[Stored data entries]
(** The segments and the rest of the gate's work, in one transaction. *)
Lemma refresh_in_steps args c c' rows : refresh_in args c = (c', Ok rows) ->
  exists target_end st replaced t1,
    env_inventory_target_end env = Ok target_end /\
    compute args (refresh_selected contracts args) (view c) = Ok st /\
    dataset_coverage replaced = dataset_coverage (view c) /\
    collection_receipts replaced = collection_receipts (view c) /\
    mapR (gate replaced (prior_of (view c)) target_end) (rs_rows st) = Ok rows /\
    writes [] [] (map refreshed_pyrow (filter (fun r => rf_status r <> "COMPLETE") rows)) replaced t1 /\
    aggregates_only t1 (view c').
Proof.
  unfold refresh_coverage_ledger_in_transaction. intros H.
  apply bind_Ok_action in H as (c1 & ? & [-> _]%lift_Ok & H). apply bind_Ok_action in H as (c1 & ? & [-> _]%lift_Ok & H).
  apply bind_Ok_action in H as (c1 & target_end & [-> Ht]%lift_Ok & H).
  apply bind_Ok_action in H as (c1 & t & Hsel & H). injection Hsel as <- <-.
  apply bind_Ok_action in H as (c1 & st & [-> Hst]%lift_Ok & H). apply bind_Ok_action in H as (c1 & ? & [-> _]%lift_Ok & H).
  apply bind_Ok_action in H as (c1 & ? & (replaced & Hw & ->)%persist_Ok & H).
  apply bind_Ok_action in H as (c1 & t & Hsel & H). injection Hsel as <- <-. unfold id in H. rewrite view_settle in H.
  apply bind_Ok_action in H as (c1 & rows' & [-> Hgate]%lift_Ok & H).
  apply bind_Ok_action in H as (c1 & ? & (t1 & Hw1 & ->)%persist_Ok & H). rewrite view_settle in Hw1.
  apply bind_Ok_action in H as (c1 & [] & Heach & H). injection H as <- <-.
  exists target_end, st, replaced, t1. split_and!; try done.
  - destruct Hw as (keys & segments & new & _ & _ & Hn & _ & ->). by injection Hn as <-.
  - by destruct Hw as (keys & segments & new & _ & _ & _ & _ & ->).
  - rewrite <- (view_settle (settle c replaced) t1). change c1 with (c1, @Ok unit tt).1. rewrite <- Heach.
    apply only_each. intros r. apply _.
Qed.

(** Claim C22.  A refresh never takes a dataset's COMPLETE on trust: whatever dataset
    it was asked for is COMPLETE afterwards had been COMPLETE before, under the
    policy version in force, and the tables it leaves, its segments as they have just
    been replaced and the receipts they select, pass exact verification for that
    dataset at the cut-off date. *)
Theorem refresh_complete_verified args c c' rows : refresh args c = (c', Ok rows) ->
  exists target_end, env_inventory_target_end env = Ok target_end /\
    collection_receipts (view c') = collection_receipts (view c) /\
    forall row, row ∈ dataset_coverage (view c') -> dc_status row = "COMPLETE" ->
      dc_dataset row ∈ refresh_selected contracts args ->
      exists policy v, coverage_contract_for contracts (dc_dataset row) = Ok policy /\
        prior_of (view c) (dc_dataset row) = Some ("COMPLETE", default "None" (cc_policy_version policy)) /\
        verify_exact (view c') [dc_dataset row] target_end = Ok v /\ complete_eligible v = true.
Proof.
  intros H. assert (Hin : exists c0 c1, view c0 = view c /\ view c1 = view c' /\ refresh_in args c0 = (c1, Ok rows)).
  { unfold refresh_coverage_ledger in H. destruct (in_transaction c) eqn:Hc.
    - exists c, c'. split_and!; try done. unfold owning in H. by rewrite Hc in H.
    - apply owning_Ok in H as (c1 & H & ->); [|done]. by exists (begin_ c), c1. }
  destruct Hin as (c0 & c1 & Ec & <- & (target_end & st & replaced & t1 & Ht & Hst & Edc & Erc & Hg & Hw & Hao)%refresh_in_steps).
  rewrite Ec in *. apply writes_aggregates in Hw as [Hw Hout]. exists target_end. split; [done|].
  assert (Hall : aggregates_only replaced (view c1)) by (by etransitivity).
  split; [by rewrite (ao_receipts _ _ Hall)|]. intros row Hrow Hs Hsel.
  destruct (ao_complete _ _ Hao row Hrow Hs) as (old & Hold & Ed & _ & Hos).
  specialize (Hout old Hold Hos). rewrite Ed in Hout.
  destruct (compute_rows _ _ _ _ Hst) as [Hds Hpol]. destruct (gate_rows_Ok _ _ _ _ _ Hg) as (Egd & Hkept).
  rewrite <- Hds, <- Egd in Hsel. apply list_elem_of_fmap in Hsel as (r & Er & Hr).
  assert (Hrs : rf_status r = "COMPLETE").
  { destruct (decide (rf_status r = "COMPLETE")) as [|Hne]; [done|]. exfalso. apply Hout, list_elem_of_fmap.
    exists r. split; [done|]. by apply list_elem_of_filter. }
  destruct (Hkept r Hr) as [(r0 & Hr0 & Ed0 & Ep0) Hk]. destruct (Hk Hrs) as (Hprior & v & Hv & He).
  exists (rf_policy r), v. rewrite Er. split_and!; try done.
  - rewrite <- Ed0, <- Ep0. by apply Hpol.
  - rewrite <- Hv. apply verify_exact_only; [exact (ao_segments _ _ Hall)|exact (ao_receipts _ _ Hall)].
Qed.
End RefreshProofs.

(** ** A refresh *)

Definition ledger_env : refresh_environment :=
  mkEnvironment (fun _ => Ok "jquants_premium_core")
    (fun _ _ _ => Ok [mkCheck "C2" (Some "equities_bars_daily") "pass" ""
       [("source", JStr "ingestion_validation"); ("validation_status", JStr "pass")]])
    (fun _ => None) [mkRun "equities_bars_daily" "2024-02-01" 3 (Some 9)] "2024-02-02T00:00:00+00:00" "2024-01-31"
    (Ok "2024-01-31").

Definition ledger_aggregate (status : string) : coverage_row :=
  mkCoverageRow "equities_bars_daily" status "collection-coverage/v3" "scope" "2024-01-01" "today" "historical"
    "business_day" "listed" 1 1 "governed" None None 0 None "2024-02-01" "{}".

Definition ledger_connection (status : string) : connection :=
  mkConnection (mkTables (coverage_segments ledger_tables) (collection_receipts ledger_tables) [ledger_aggregate status])
    None.

Definition ledger_arguments : refresh_arguments := mkArguments None None 7 None.

Abbreviation refresh_ledger := (refresh_coverage_ledger ledger_capabilities ledger_contracts toy_sha256_hex id
  no_dates no_rows same_text ledger_verify ledger_env).

Definition statuses_after (m : connection * result (list refreshed)) : list string * list string * result (list string) :=
  (map sg_status (coverage_segments (committed m.1)), map dc_status (dataset_coverage (committed m.1)),
   rows ← m.2; Ok (map rf_status rows)).

(** COMPLETE is kept; a dataset that was PARTIAL stays so, though every segment of it
    is COMPLETE; without the receipt nothing is. *)
Example refreshed_statuses :
  map (fun c => statuses_after (refresh_ledger ledger_arguments c))
    [ledger_connection "COMPLETE"; ledger_connection "PARTIAL";
     mkConnection (mkTables (coverage_segments ledger_tables) [] [ledger_aggregate "COMPLETE"]) None]
  = [(["COMPLETE"], ["COMPLETE"], Ok ["COMPLETE"]); (["COMPLETE"], ["PARTIAL"], Ok ["PARTIAL"]);
     (["PARTIAL"], ["PARTIAL"], Ok ["PARTIAL"])].
Proof. by vm_compute. Qed.

Definition refreshed_rows : list refreshed := Eval vm_compute in
  ok_or [] (refresh_ledger ledger_arguments (ledger_connection "COMPLETE")).2.

Definition refreshed_connection : connection := Eval vm_compute in
  (refresh_ledger ledger_arguments (ledger_connection "COMPLETE")).1.

Lemma refresh_complete_verified_witness :
  refresh_ledger ledger_arguments (ledger_connection "COMPLETE") = (refreshed_connection, Ok refreshed_rows) /\
  length refreshed_rows = 1%nat /\
  exists target_end, env_inventory_target_end ledger_env = Ok target_end.
Proof.
  assert (H : refresh_ledger ledger_arguments (ledger_connection "COMPLETE") = (refreshed_connection, Ok refreshed_rows))
    by (vm_compute; reflexivity).
  split; [exact H|]. split; [vm_compute; reflexivity|].
  destruct (refresh_complete_verified ledger_capabilities ledger_contracts toy_sha256_hex id no_dates no_rows same_text
    ledger_verify ledger_env _ _ _ _ H) as (target_end & Ht & _). exists target_end. exact Ht.
Defined.

Definition ledger_inventory : list (string * segment_row) := Eval vm_compute in
  inventory_of (committed (ledger_connection "COMPLETE")) ledger_policy "equities_bars_daily".

Definition ledger_indexed : list (segment_key * PreparedReceipt) := Eval vm_compute in
  match (p ← prepare_receipts ledger_verify [ledger_receipt]; index_prepared_receipts p) with Ok i => i | Err _ => [] end.

Definition ledger_required : RequiredCoverageSegment :=
  match ledger_segments with
  | s :: _ => s
  | [] => mkSegment "" "" "" "" "" [] None
  end.

Definition ledger_evaluated : evaluated_segment := Eval vm_compute in
  ok_or (mkEvaluatedSegment ledger_required None "" "" None "" "")
    (evaluate_required ledger_capabilities ledger_policy ledger_inventory ledger_indexed "" ledger_required).

Lemma sticky_complete_witness :
  evaluate_required ledger_capabilities ledger_policy ledger_inventory ledger_indexed "" ledger_required
    = Ok ledger_evaluated /\
  exists run, es_receipt_run_id ledger_evaluated = Some run /\
    completes ledger_capabilities ledger_policy ledger_required
      (indexed_at ledger_indexed (required_key ledger_required)) run.
Proof.
  assert (H : evaluate_required ledger_capabilities ledger_policy ledger_inventory ledger_indexed "" ledger_required
    = Ok ledger_evaluated) by (vm_compute; reflexivity).
  split; [exact H|].
  destruct (sticky_complete ledger_capabilities ledger_policy ledger_required _ _ _ _ H) as [Hc _].
  apply Hc. vm_compute. reflexivity.
Defined.
(** [INSERT OR REPLACE INTO local_snapshot_manifests] *)
Definition replace_manifest (row : manifest_row) (db : database) : result (database * unit) :=
  Ok (with_manifests (filter (fun r => mf_snapshot_id r <> mf_snapshot_id row) (db_manifests db) ++ [row]) db, tt).

(** On the copy that becomes the immutable artifact. *)
Definition embed_ready_manifest (snapshot_id committed_at : string) (run_id change_seq : Z)
    (manifest_json artifact_path manifest_path build_id : string) : session unit :=
  _ ← statement (fun db =>
    _ ← bind_ints [Some run_id; Some change_seq];
    replace_manifest (mkManifest snapshot_id RESEARCH_SNAPSHOT_MANIFEST_FORMAT committed_at run_id change_seq
      manifest_json) db);
  _ ← statement (update_policy (policy_ready 1 snapshot_id));
  _ ← statement (update_publication build_id (set_ready snapshot_id artifact_path manifest_path run_id change_seq
        committed_at manifest_json));
  commit_session.

Definition persist_quality_results (build_id status policy_version evaluated_at summary_json results_json : string)
    : session unit :=
  _ ← statement (fun db =>
    _ ← ensure (status ∈? ["PASS"; "FAIL"]) IntegrityError "CHECK constraint failed";
    Ok (with_quality (upsert qr_build_id (mkQuality build_id status policy_version evaluated_at summary_json results_json)
          (db_quality db)) db, tt));
  commit_session.

(** The triggers on the fact tables: any change of a fact withdraws the snapshot. *)
Definition invalidate_snapshot (db : database) : database :=
  with_policy ((fun r => mkPolicyRow (lp_require_manifest r) 0 (lp_sync_started_at r)
    (Some "fact mutation invalidated research snapshot") (lp_publication_state r) (lp_active_build_id r) None)
    <$> db_policy db) db.

(** ** Files *)

(** What [stat] and [fstat] say. *)
Record file_info := mkFileInfo {
  fi_dev : Z;
  fi_ino : Z;
  fi_regular : bool;
  fi_nlink : Z;
  fi_mode : Z;
}.
(* ===== verification/FactStore.v ===== *)
(** * FactStore: fact tables and their amendment history (packages/data_plane/storage/schema.py,
    storage/sqlite_store.py, and [migrate_before_write] of storage/migrate_jquants_keys.py)

    A primary table has one current row for each natural key; a second table keeps the
    rows amendments displaced.  A row is a dict with the columns of its table.  What SQLite
    makes of a value in a column of a type is the parameter [affinity]; the triggers on the
    fact tables, which take the READY flag from the local snapshot, are part of each
    statement. *)

From S2P Require Import Prelude PyDate PyTime Json JsonText Utf8 JstTime Receipt Transaction LedgerStore Publication.

Local Open Scope Z_scope.

Definition frow : Set := list (string * json).

(** ** Schema *)

Record column := mkColumn { col_name : string; col_type : string; col_not_null : bool; col_default : option json }.

Definition text_not_null (n : string) : column := mkColumn n "TEXT" true None.
Definition text_default (n : string) : column := mkColumn n "TEXT" true (Some (JStr "")).
Definition text_column (n : string) : column := mkColumn n "TEXT" false None.
Definition real_column (n : string) : column := mkColumn n "REAL" false None.

Definition jquants_listed_info : list column :=
  map text_not_null ["source"; "code"; "snapshot_date"; "event_time"; "available_at"; "ingested_at"] ++
  map text_column ["company_name"; "company_name_en"; "sector_17_code"; "sector_17_name"; "sector_33_code";
    "sector_33_name"; "scale_category"; "market_code"; "market_name"; "listing_date"; "raw_payload"].

Definition jquants_daily_bars : list column :=
  map text_not_null ["source"; "code"; "date"; "event_time"; "available_at"; "ingested_at"] ++
  map real_column ["open"; "high"; "low"; "close"; "volume"; "turnover_value"; "adjustment_open"; "adjustment_high";
    "adjustment_low"; "adjustment_close"; "adjustment_volume"; "morning_adjustment_close"; "morning_turnover_value";
    "morning_adjustment_volume"; "afternoon_adjustment_close"; "afternoon_turnover_value";
    "afternoon_adjustment_volume"] ++
  [text_column "raw_payload"; real_column "market_cap"].

Definition jquants_market_calendar : list column :=
  map text_not_null ["source"; "date"; "event_time"; "available_at"; "ingested_at"] ++
  map text_column ["holiday_division"; "raw_payload"].
(* ===== verification/Pipeline.v ===== *)
(** * Pipeline: runs of the J-Quants ingestion
    (packages/data_plane/ingestion/pipeline.py and ingestion/common/paths.py)

    A run fetches datasets, saves the bytes of every page under a name of its own,
    and registers the normalised rows.  Without the service that issues receipts, which this
    commit does not provide, a governed run stops at the raw files; a personal draft
    registers rows and claims nothing.  The state of a run is the client, the tree of raw
    files, the connection to the store and the log of runs. *)

From S2P Require Import Prelude PyDate PyTime JstTime Json JsonText Utf8 Sha256 SourceCapability RateLimit JQuantsClient FetchJobs DatasetContract DatasetIdentity Normalize Receipt Transaction LedgerStore Publication FactStore.

Local Open Scope Z_scope.

(** ** Reports *)

Record RunReport := mkReport {
  rp_source : string;
  rp_kind : string;
  rp_fetched : Z;
  rp_registered : Z;
  rp_skipped : string;
  rp_error : string;
  rp_expected_empty : bool;
  rp_raw_path : string;
}.

Definition report_skipped (source kind why : string) : RunReport := mkReport source kind 0 0 why "" false "".
Definition report_error (source kind why : string) : RunReport := mkReport source kind 0 0 "" why false "".

Definition schema_miss (r : RunReport) : bool :=
  (rp_skipped r =s "") && (rp_error r =s "") && negb (rp_expected_empty r) && (0 <? rp_fetched r) && (rp_registered r =? 0).

Definition effective_error (r : RunReport) : string :=
  if negb (rp_error r =s "") then rp_error r
  else if schema_miss r
       then "fetched=" +:+ show_Z (rp_fetched r) +:+ " but registered=0 (schema miss / empty normalize)"
       else "".

Definition report_ok (r : RunReport) : bool :=
  if negb (rp_skipped r =s "") || negb (rp_error r =s "") || schema_miss r then false
  else (0 <? rp_registered r) || rp_expected_empty r.

Definition report_failed (r : RunReport) : bool := negb (effective_error r =s "").

Definition report_summary (r : RunReport) : string :=
  let name := "[" +:+ rp_source r +:+ "/" +:+ rp_kind r +:+ "] " in
  if report_failed r then name +:+ "ERROR (" +:+ effective_error r +:+ ")"
  else if negb (rp_skipped r =s "") then name +:+ "SKIPPED (" +:+ rp_skipped r +:+ ")"
  else name +:+ "OK fetched=" +:+ show_Z (rp_fetched r) +:+ " registered=" +:+ show_Z (rp_registered r) +:+
       (if rp_raw_path r =s "" then "" else " raw=" +:+ rp_raw_path r).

PROBLEM TO WORK ON:
Using the data above, transcribe the lines that run from the line with "Lemma refresh_in_steps args" to the line with "compute args (refresh_selected", both ends kept, and output nothing else.

EXPECTED OUTPUT:
Lemma refresh_in_steps args c c' rows : refresh_in args c = (c', Ok rows) ->
  exists target_end st replaced t1,
    env_inventory_target_end env = Ok target_end /\
    compute args (refresh_selected contracts args) (view c) = Ok st /\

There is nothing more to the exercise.